Riccardo Muti more often conducts operas in concert than in staged productions these days. Even rare ventures into the pit occur only when Muti finds a director he completely trusts, as with his upcoming production of Così fan tutte in Naples which will be directed by the conductor's daughter, Chiara. A shame for those who desire something more than stand and deliver performances in opera? Possibly. But Muti's concert versions also have a lot going for them. That was, at least, the lesson learned from his latest performance of Verdi's Macbeth at the Ravenna Festival.

Riccardo Muti conducting the Orchestra del Maggio Musicale Fiorentino © Silvia Lelli
Riccardo Muti conducting the Orchestra del Maggio Musicale Fiorentino
© Silvia Lelli

This was the second and final stop of Muti's Italian Macbeth tour, which opened in Florence last week marking 50 years since the conductor's debut at the festival. It was also in Florence that Muti conducted his first Macbeth, 43 years ago, and since then he has honed his interpretation through dedicated study and many performances. The results are impressive. Even in the washy acoustic of Ravenna's Palazzo Mauro de André (which doubles up as a sports arena) Verdi's score gleamed anew. Macbeth was a trailblazing work at the time of its composition in 1847, and in Muti's hands its sheer modernity was striking. Here was a commanding reading, as refined as it was deeply atmospheric and highly charged, to set sleepy Ravenna ablaze. 

<i>Macbeth</i> in Ravenna © Silvia Lelli
Macbeth in Ravenna
© Silvia Lelli

Muti unlocks the immense dramatic potential of Verdi's revolutionary score, providing a wealth of colour and detail capable of conjuring mysterious Shakespearean worlds with no need for staging: leathery winds for bagpipes in "Fuggi regal fantasima" groaned on a misty heath; the looping cor anglais whined creepily in "Una macchia è qui tuttora!"; spidery flutes in the prelude summoned screeching ravens circling overhead. Muti embraces the score's irregularities – jagged witches' choruses sounded less trite than terrifying – though never at the expense of overall balance, and Muti achieved a transparency and clarity of sound that made the score's inner-workings gleam throughout. His well-paced reading allowed the story to unfold with unwavering coherence. Macbeth's gradual submission to evil forces was grippingly portrayed.

The Orchestra del Maggio Musicale Fiorentino played wonderfully for Muti, providing razor sharp detail, sweet lyricism and an impressively weighty sound when required. Conducting onstage means Muti could properly engage with his singers, too, and they delivered the goods.

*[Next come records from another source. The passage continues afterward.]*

(** What is left from a slot that splits the leaf of a key: the pairs that are not less. *)
Lemma rest_filter t ls i l n key q : tree_ok lo hi t ls -> lo <= key <= hi -> leads_to t key l -> ls !! i = Some l -> leaves (store t) !! l = Some n ->
  0 <= q <= data_capacity_ (slots_ n) -> (forall j, 0 <= j < q -> bitv (bitmap_ (slots_ n)) j = true -> key_at (slots_ n) j < key) ->
  (q < data_capacity_ (slots_ n) -> key <= key_at (slots_ n) q) ->
  rest_from (store t) ls i n q = filter (fun p => key <= p.1) (tree_pairs t ls).
Proof using Hlo Hhi.
  intros Hok Hk R Hi En Hq Hbefore Hafter. destruct (to_leaf _ _ t ls Hok l (list_elem_of_lookup_2 _ _ _ Hi)) as (n' & En' & Hn). assert (n' = n) as -> by congruence. pose proof (nk_slots n Hn) as H.
  assert (Hother : forall j ps k v, (fun l => leaf_pairs (store t) l) <$> ls !! j = Some ps -> (k, v) ∈ ps -> ((j < i)%nat -> k < key) /\ ((i < j)%nat -> key <= k)).
  { intros j ps k v Hj Hin. destruct (ls !! j) as [m|] eqn:Em; [|done]. injection Hj as <-. unfold leaf_pairs in Hin. destruct (leaves (store t) !! m) as [x|] eqn:Ex; [|by apply elem_of_nil in Hin].
    apply elem_of_contents in Hin. split; intros Hlt.
    - by apply (left_key_less lo hi Hlo Hhi t ls i j key k v l x Hok Hk R Hi Hlt m).
    - pose proof (right_key_greater lo hi Hlo Hhi t ls i j key k v l x Hok Hk R Hi Hlt m Em Ex Hin). lia. }
  unfold tree_pairs. rewrite <-(take_drop i ls) at 2. rewrite (drop_S ls l i Hi), fmap_app, concat_app. cbn [fmap list_fmap concat].
  rewrite !filter_app. rewrite (filter_nothing _ (concat (leaf_pairs (store t) <$> take i ls))), app_nil_l.
  - unfold leaf_pairs at 1. rewrite En, (entries_split (slots_ n) q Hq), filter_app, (filter_nothing _ (entries (slots_ n) 0 q)), app_nil_l.
    + unfold rest_from. f_equal.
      * symmetry. apply filter_every. intros [k v] Hin. apply elem_of_entries in Hin as (j & Hj & Hb & ->); [|done|lia|lia]. cbn [fst]. etrans; [apply Hafter; lia|]. apply key_at_le; [done|lia|lia].
      * symmetry. apply filter_every. intros [k v] (ps & Hin & (m & -> & (j & Hj)%list_elem_of_lookup)%list_elem_of_fmap)%elem_of_concat. rewrite lookup_drop in Hj.
        apply (Hother (S i + j)%nat (leaf_pairs (store t) m) k v); [by rewrite Hj|done|lia].
    + intros [k v] Hin. apply elem_of_entries in Hin as (j & Hj & Hb & ->); [|done|lia|lia]. cbn [fst]. specialize (Hbefore j Hj Hb). lia.
  - intros [k v] (ps & Hin & (m & -> & (j & Hj)%list_elem_of_lookup)%list_elem_of_fmap)%elem_of_concat. cbn [fst]. pose proof (lookup_lt_Some _ _ _ Hj) as Hlt. rewrite length_take in Hlt.
    rewrite lookup_take_lt in Hj by lia. destruct (Hother j (leaf_pairs (store t) m) k v) as [Hless _]; [by rewrite Hj|done|]. specialize (Hless ltac:(lia)). lia.
Qed.

(** The lower bound stands on the first pair that is not less than the key, in this leaf or
    in one further right; from there on come all the pairs that are not less. *)
Lemma tree_lower_bound_spec t ls key : tree_ok lo hi t ls -> lo <= key <= hi -> lower_in_bounds t key ->
  exists it t', lower_bound t key = Some (it, t') /\ tree_ok lo hi t' ls /\ tree_map t' ls = tree_map t ls /\
    it_at (store t') ls it (filter (fun p => key <= p.1) (tree_pairs t ls)).
Proof using Hlo Hhi.
  intros Hok Hk Hroom. unfold lower_bound. set (t0 := bump SNumLookups 1 t). assert (Hok0 : tree_ok lo hi t0 ls) by (eapply same_tree_ok; [apply bump_same|done]).
  destruct (get_leaf_spec lo hi Hlo Hhi t0 ls key false Hok0 Hk) as (t1 & i & l & path & -> & Hs & Hi & R). cbn [mbind option_bind]. pose proof (list_elem_of_lookup_2 _ _ _ Hi) as Hl.
  assert (Hst : same_tree t t1) by (eapply same_tree_trans; [apply bump_same|exact Hs]). clear Hs. assert (Hok1 : tree_ok lo hi t1 ls) by (by eapply same_tree_ok).
  pose proof (same_tree_map t t1 ls Hst) as Hm1. assert (Hp1 : tree_pairs t1 ls = tree_pairs t ls) by (destruct Hst as [Es _ _ _ _]; unfold tree_pairs; by rewrite Es).
  assert (R1 : leads_to t1 key l) by (destruct Hst as [Es Er _ _ _]; unfold leads_to in *; by rewrite Es, Er).
  destruct (to_leaf _ _ t1 ls Hok1 l Hl) as (n & En & Hn). assert (Hr : data_capacity_ (slots_ n) mod 64 <> 0 \/ key <= key_at (slots_ n) (data_capacity_ (slots_ n) - 1)).
  { apply (Hroom l); [exact R|]. destruct Hst as [Es _ _ _ _]. by rewrite <-Es. }
  unfold on_leaf. rewrite En. cbn [mbind option_bind]. destruct (find_lower_spec n key (nk_slots n Hn) (nk_fits n Hn) Hr) as (pos & it0 & -> & Hpos & Hbefore & Hafter). cbn [mbind option_bind].
  set (n' := upd_counters _ _). assert (Hn' : node_ok n') by (by apply node_ok_upd, node_ok_upd).
  destruct (leaf_unchanged lo hi Hlo Hhi t1 ls l n n' Hok1 Hl En eq_refl Hn') as [Hok' Hm]. set (t' := with_store t1 _) in *.
  assert (En' : leaves (store t') !! l = Some n') by apply lookup_insert_eq. pose proof (tree_ok_chain lo hi t' ls Hok') as Hch.
  destruct (iterator_at_spec (store t') ls i l n' pos Hch Hi En' ltac:(lia)) as (it & -> & Hit). cbn [mbind option_bind]. exists it, t'. split; [done|]. split; [done|]. split; [by rewrite Hm|].
  assert (Hp' : tree_pairs t' ls = tree_pairs t ls).
  { rewrite <-Hp1. unfold tree_pairs. f_equal. apply list_fmap_ext. intros j m Hj. unfold leaf_pairs. cbn. destruct (decide (m = l)) as [->|]; [by rewrite lookup_insert_eq, En|by rewrite lookup_insert_ne]. }
  rewrite <-Hp', <-(rest_filter t' ls i l n' key pos); try done.
  - unfold leads_to, t'. cbn [with_store store root_node_]. by rewrite route_leaf_irrelevant.
  - intros Hlt. by apply Hafter.
Qed.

Luca Salsi is an exceptional Macbeth: this highly musical baritone knows exactly what to do with an Italian libretto, here filling his lines with the nuance, expressivity and drama of a Shakespearean actor. He oozed regal splendour in "Pietà, rispetto, amore" and raised pulses with chilling word-painting in the banquet scene, and there was not a hint of throatiness or over-exertion in the baritone's robustly supported sound. Many shout the opening victory cry in "O lieto augurio"; Salsi made it roar from the depths of his soul. 

Vittoria Yeo and Luca Salsi © Silvia Lelli
Vittoria Yeo and Luca Salsi
© Silvia Lelli

Vittoria Yeo, the Korean soprano trained in Italy, crafted her text slickly as Lady Macbeth, not least in an imaginatively delivered Sleepwalking scene. The soprano's coloratura was not entirely rock solid but impressive nevertheless, and the sharp blade of the her voice was particularly effective in the upper register. If Yeo sometimes lacked sensuality she was also relentlessly steely, best demonstrated in an unnervingly resolute "La luce langue".

Francesco Meli impressed with his secure and powerful sound (the tenor also sings with greater sensitivity and nuance with every outing). Riccardo Zanellato's solid Banquo matched trepidation with resolve in "Come dal ciel precipita", as comprehension of Macbeth's nefarious intentions begins to materialise. Antonella Carpenito and Adriano Gramigni made strong cameo appearances as the Lady-in-waiting and the Doctor, and Muti coaxed fine singing from the chorus of cackling witches and Scottish refugees. With no staging to divert attention the conductor was the unrivalled master of ceremonies, and Verdi's majestic vision spoke powerfully.